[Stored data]
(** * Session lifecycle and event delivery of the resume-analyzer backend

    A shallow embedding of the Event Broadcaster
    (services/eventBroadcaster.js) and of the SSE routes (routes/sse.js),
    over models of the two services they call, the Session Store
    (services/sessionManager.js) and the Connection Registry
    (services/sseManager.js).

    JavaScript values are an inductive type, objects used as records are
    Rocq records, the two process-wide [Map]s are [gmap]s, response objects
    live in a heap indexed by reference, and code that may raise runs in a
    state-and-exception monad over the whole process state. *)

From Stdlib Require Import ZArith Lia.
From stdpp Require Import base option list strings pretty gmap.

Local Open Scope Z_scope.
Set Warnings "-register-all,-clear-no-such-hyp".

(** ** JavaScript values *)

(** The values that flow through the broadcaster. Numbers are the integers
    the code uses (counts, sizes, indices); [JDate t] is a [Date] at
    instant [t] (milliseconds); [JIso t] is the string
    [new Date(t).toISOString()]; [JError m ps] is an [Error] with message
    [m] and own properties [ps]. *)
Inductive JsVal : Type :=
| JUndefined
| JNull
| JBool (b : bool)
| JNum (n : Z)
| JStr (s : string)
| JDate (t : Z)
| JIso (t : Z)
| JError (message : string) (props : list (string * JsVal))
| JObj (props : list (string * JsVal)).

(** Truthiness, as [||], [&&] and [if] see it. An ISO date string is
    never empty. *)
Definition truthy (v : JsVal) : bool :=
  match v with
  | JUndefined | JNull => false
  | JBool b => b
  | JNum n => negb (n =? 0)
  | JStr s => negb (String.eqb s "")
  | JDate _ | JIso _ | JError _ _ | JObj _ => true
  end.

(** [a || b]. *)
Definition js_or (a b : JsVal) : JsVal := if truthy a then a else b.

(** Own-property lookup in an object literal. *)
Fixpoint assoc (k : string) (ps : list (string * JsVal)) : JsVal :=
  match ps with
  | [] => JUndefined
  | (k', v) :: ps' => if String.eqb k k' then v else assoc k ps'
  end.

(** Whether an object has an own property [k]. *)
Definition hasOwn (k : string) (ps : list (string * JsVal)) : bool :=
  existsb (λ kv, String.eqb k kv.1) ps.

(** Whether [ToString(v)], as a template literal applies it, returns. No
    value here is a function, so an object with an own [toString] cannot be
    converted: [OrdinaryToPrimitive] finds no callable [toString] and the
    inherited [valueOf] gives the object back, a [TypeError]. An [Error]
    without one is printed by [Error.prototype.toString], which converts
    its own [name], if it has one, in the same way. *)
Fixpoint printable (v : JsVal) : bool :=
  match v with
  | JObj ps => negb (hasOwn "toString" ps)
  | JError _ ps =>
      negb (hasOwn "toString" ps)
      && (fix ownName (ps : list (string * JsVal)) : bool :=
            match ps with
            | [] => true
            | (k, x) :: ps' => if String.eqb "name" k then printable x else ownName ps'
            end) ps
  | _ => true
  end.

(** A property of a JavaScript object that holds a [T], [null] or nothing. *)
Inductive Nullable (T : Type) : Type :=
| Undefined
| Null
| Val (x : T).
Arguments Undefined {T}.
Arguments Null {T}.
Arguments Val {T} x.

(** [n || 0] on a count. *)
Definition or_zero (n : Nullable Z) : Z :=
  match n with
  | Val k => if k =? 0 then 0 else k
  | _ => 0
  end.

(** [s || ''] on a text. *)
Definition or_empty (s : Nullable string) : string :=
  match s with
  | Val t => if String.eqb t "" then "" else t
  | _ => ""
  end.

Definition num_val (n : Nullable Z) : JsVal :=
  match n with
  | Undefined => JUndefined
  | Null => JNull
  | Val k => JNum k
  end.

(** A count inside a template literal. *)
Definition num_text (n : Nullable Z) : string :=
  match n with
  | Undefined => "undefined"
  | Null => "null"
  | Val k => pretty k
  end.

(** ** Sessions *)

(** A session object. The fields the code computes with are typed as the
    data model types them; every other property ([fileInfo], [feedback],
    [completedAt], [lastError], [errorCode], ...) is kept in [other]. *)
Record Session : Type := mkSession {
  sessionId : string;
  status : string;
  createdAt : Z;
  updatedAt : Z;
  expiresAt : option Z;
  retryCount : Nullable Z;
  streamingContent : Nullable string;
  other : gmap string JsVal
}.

* * *

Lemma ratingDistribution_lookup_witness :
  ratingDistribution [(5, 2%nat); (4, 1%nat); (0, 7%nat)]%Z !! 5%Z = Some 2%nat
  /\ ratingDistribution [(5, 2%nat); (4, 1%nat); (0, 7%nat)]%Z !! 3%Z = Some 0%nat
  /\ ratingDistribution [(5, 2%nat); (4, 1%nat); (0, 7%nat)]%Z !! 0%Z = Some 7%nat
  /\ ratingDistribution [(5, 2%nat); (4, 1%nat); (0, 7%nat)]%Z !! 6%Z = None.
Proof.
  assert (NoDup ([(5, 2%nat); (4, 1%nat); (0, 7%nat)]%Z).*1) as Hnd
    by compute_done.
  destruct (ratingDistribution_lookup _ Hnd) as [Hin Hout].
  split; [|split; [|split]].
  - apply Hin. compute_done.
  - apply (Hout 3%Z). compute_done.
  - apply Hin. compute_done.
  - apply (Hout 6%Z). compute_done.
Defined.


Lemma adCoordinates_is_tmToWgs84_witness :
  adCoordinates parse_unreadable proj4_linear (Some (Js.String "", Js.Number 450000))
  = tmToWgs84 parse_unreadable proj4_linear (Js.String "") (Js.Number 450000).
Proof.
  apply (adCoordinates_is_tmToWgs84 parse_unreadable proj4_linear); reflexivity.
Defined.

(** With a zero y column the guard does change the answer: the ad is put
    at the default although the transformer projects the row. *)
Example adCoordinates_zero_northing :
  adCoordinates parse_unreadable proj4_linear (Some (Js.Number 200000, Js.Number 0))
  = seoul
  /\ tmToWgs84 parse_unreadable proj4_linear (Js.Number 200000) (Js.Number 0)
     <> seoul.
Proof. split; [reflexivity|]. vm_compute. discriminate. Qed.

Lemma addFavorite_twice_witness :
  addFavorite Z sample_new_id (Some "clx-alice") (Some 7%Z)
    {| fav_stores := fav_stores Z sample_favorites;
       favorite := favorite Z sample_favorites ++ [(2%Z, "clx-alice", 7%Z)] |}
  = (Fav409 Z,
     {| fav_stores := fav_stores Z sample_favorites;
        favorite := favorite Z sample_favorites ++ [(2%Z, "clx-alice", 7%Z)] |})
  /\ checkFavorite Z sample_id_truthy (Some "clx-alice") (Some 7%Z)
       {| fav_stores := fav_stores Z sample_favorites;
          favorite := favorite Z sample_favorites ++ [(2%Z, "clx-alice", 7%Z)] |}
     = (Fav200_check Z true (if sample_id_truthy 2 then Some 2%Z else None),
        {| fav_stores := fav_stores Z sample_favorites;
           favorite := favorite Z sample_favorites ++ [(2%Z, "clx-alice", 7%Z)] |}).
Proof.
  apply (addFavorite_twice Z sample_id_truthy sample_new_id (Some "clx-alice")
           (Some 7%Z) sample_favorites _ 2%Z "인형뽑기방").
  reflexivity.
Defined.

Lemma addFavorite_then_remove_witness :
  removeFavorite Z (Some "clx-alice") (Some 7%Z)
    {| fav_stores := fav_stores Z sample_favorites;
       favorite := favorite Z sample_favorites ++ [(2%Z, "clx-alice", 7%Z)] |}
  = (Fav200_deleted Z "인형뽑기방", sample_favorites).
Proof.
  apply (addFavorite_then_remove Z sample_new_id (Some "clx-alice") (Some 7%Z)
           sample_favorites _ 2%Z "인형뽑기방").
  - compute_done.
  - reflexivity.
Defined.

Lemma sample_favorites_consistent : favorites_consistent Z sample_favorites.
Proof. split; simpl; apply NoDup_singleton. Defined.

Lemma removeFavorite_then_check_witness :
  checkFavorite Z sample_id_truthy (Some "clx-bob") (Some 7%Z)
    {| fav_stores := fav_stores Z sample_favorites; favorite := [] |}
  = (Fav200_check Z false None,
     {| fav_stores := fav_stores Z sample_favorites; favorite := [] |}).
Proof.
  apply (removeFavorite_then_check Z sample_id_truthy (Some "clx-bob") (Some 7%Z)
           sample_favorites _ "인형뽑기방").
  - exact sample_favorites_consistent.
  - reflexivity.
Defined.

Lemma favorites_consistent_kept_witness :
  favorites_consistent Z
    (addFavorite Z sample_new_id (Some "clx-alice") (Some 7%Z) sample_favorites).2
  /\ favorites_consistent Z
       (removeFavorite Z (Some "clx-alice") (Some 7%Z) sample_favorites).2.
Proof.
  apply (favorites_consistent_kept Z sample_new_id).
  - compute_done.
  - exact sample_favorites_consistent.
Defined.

THE TASK: Reproduce exactly the entries above, limited to the lines from the one with "(** * Session" through the one with "the code uses", both included.

TASK OUTPUT:
(** * Session lifecycle and event delivery of the resume-analyzer backend

    A shallow embedding of the Event Broadcaster
    (services/eventBroadcaster.js) and of the SSE routes (routes/sse.js),
    over models of the two services they call, the Session Store
    (services/sessionManager.js) and the Connection Registry
    (services/sseManager.js).

    JavaScript values are an inductive type, objects used as records are
    Rocq records, the two process-wide [Map]s are [gmap]s, response objects
    live in a heap indexed by reference, and code that may raise runs in a
    state-and-exception monad over the whole process state. *)

From Stdlib Require Import ZArith Lia.
From stdpp Require Import base option list strings pretty gmap.

Local Open Scope Z_scope.
Set Warnings "-register-all,-clear-no-such-hyp".

(** ** JavaScript values *)

(** The values that flow through the broadcaster. Numbers are the integers
    the code uses (counts, sizes, indices); [JDate t] is a [Date] at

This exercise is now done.